La oposición venezolana tiene a su favor algo que ni Suráfrica ni Chile tenían al inicio: un mecanismo constitucional, reconocido internacionalmente, la Asamblea Nacional de 2015, cuya mayoría opositora nunca fue disuelta por cauces legítimos. Representada por su presidenta, la diputada Dinorah Figuera, quien no actúa a título personal; representa a la Asamblea Nacional, que tiene la competencia constitucional para designar al CNE y el TSJ.
No caigamos en un falso dilema de confundir el liderazgo político-electoral con la competencia constitucional. Ni siquiera Edmundo González Urrutia, presidente electo el 28 de julio de 2024, tiene la potestad de nombrar rectores del CNE o magistrados del TSJ: esa es atribución exclusiva del poder Legislativo, no del ejecutivo. Hay una Constitución que reparte funciones distintas a poderes distintos. Y hay que empezar a cumplirla.
Esperar la negociación perfecta es una utopía: las transiciones son procesos caóticos, con amigos y enemigos. Pero gracias a Dios hay una posibilidad real luego del 3 de enero y el apoyo de EE UU. No abusemos de la suerte: mientras más factores apoyemos la vía electoral, más posibilidad de éxito tendrá.
Debemos empujar una coalición nacional por la transición, que va más allá del CNE y el TSJ: se trata de reinstitucionalizar la República, desmantelada por más de dos décadas desde un fraude constitucional avalado por la Corte Suprema de 1999.
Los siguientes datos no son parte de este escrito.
(** C5. Waiting for the echo of a sequence number ends, whatever arrives and whatever the other
    threads do, once its schedule reaches the deadline; and its result is right: the first answer
    among the events dispatched meanwhile, or nothing after the full timeout, or the news that
    a new session was connected. *)
Theorem awaitSequence_decided config c batches sequence uuid timeoutMs endOnNewSession schedule :
  reachable config c → fueled batches c → scheduled timeoutMs schedule →
  ∃ c' evs o, awaitSequence crypto batches sequence uuid timeoutMs endOnNewSession schedule c =
      Some (c', (concat (callsOf (k_handlers c) <$> evs), o)) ∧
    match head (omap (answer sequence uuid) evs) with
    | Some o' => o = o'
    | None =>
        (o = noOutcome ∧ clockNow (k_world c) + timeoutMs ≤ clockNow (k_world c')) ∨
        (o = mkWaitOutcome false None 0 true ∧ endOnNewSession = true ∧ k_sessionEpoch c' ≠ k_sessionEpoch c ∧
         k_state c' = CConnected)
    end.
Proof.
  intros (_&k&q&ms&Hok)%reachable_ok Hf [Hs Ht].
  destruct (wp_elim _ _ _ (awaitSequence_wp crypto schedule c k q ms batches sequence uuid timeoutMs endOnNewSession Hok Hs Hf Ht))
    as (c'&[calls o]&E&_&evs&_&->&Ha).
  exists c', evs, o. done.
Qed.

End Operations.

(** ** A concrete world *)

(** A clock that a reading advances, a socket that is [tn_busy] for some sends, and datagrams that
    arrive when asked for. *)
Record TestNet := mkTestNet {
  tn_clock : Z; tn_open : bool; tn_sent : list bytes; tn_busy : nat; tn_in : list bytes }.

Definition tn_tick (w : TestNet) : TestNet :=
  mkTestNet (tn_clock w + 1) (tn_open w) (tn_sent w) (tn_busy w) (tn_in w).

Definition demoToken64 : bytes := replicate kTokenOctets 65.

#[global] Instance TestNet_net : Net TestNet := {
  monotonicMillis w := (tn_tick w, tn_clock w + 1);
  epochMillis w := (w, 1700000000000 + tn_clock w);
  socketOpen w _ _ _ _ := (mkTestNet (tn_clock w) true (tn_sent w) (tn_busy w) (tn_in w), Ok);
  socketClose w := mkTestNet (tn_clock w) false (tn_sent w) (tn_busy w) (tn_in w);
  socketIsOpen := tn_open;
  socketSend w d :=
    match tn_busy w with
    | S n => (mkTestNet (tn_clock w) (tn_open w) (tn_sent w) n (tn_in w), WouldBlock)
    | O => (mkTestNet (tn_clock w) (tn_open w) (tn_sent w ++ [d]) 0 (tn_in w), Ok)
    end;
  socketWake w := w;
  socketCanWake _ := true;
  recvBatch w _ n _ := (mkTestNet (tn_clock w) (tn_open w) (tn_sent w) (tn_busy w) (drop n (tn_in w)), Val (take n (tn_in w)));
  assignServer w := (w, Val (mkAssignment [49] [] 4000));
  refreshToken w _ := (w, Val (mkTokenInfo demoToken64 5 0 true));
}.

#[global] Instance TestNet_laws : NetLaws TestNet.
Proof.
  refine {| sentLog := tn_sent; inbound := length ∘ tn_in; clockNow := tn_clock |}.
  - intros w w' t [= <- <-]. split; [|done]. split; [done|]. split; [done|]. split; cbn; lia.
  - by intros w w' t [= <- _].
  - by intros w.
  - intros w w' r [= <- <-]. by split.
  - by intros w a w' r [= <- _].
  - intros w d w' st E. unfold socketSend in E. cbn in E. destruct (tn_busy w); injection E as <- <-.
    + done.
    + cbn. by rewrite app_nil_r.
  - by intros w h p r s w' st [= <- <-].
  - by intros w.
  - intros w slot n t w' r [= <- <-]. split.
    + split; [done|]. split; [done|]. split; cbn; [rewrite length_drop; lia|lia].
    + cbn. rewrite length_take, length_drop. lia.
Defined.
“Los venezolanos el 28 de julio le ganamos al CNE de Maduro, y nos robaron la elección. ¿Por qué esta vez será diferente? Para empezar, Maduro ya no está, y hay una ruta institucional clara, en tres etapas: primero, restaurar el CNE y el TSJ; luego, generar las condiciones y garantías para una salida electoral; y finalmente, la transición misma. No es un salto de fe, es un proceso verificable paso a paso, y podemos evaluarlo por sus resultados concretos: reforma electoral comprobable, calendario claro, garantías reales. Transitar otro camino no solo es inviable, es inconstitucional; en criollo, ‘esto es lo que hay’.”
PD: ¿Que los venezolanos tienen derecho a desconfiar? Por supuesto. Pero desconfíen también de quien propone salidas fuera de la constitución, que así llegó Hugo Chávez. Los rectores del CNE los tiene que nombrar la Asamblea Nacional. La Constitución es clara.
Roberto Marrero es Abogado y Dirigente Político venezolano. Fue perseguido por el régimen de Nicolás Maduro y encarcelado por más de un año en el centro de detención del Servicio Bolivariano de Inteligencia (SEBIN) conocido como ¨ El Helicoide ¨. Una vez liberado se exilió en Estados Unidos y pudo regresar a su país luego de la captura de Nicolás Maduro, el pasado 3 de Enero.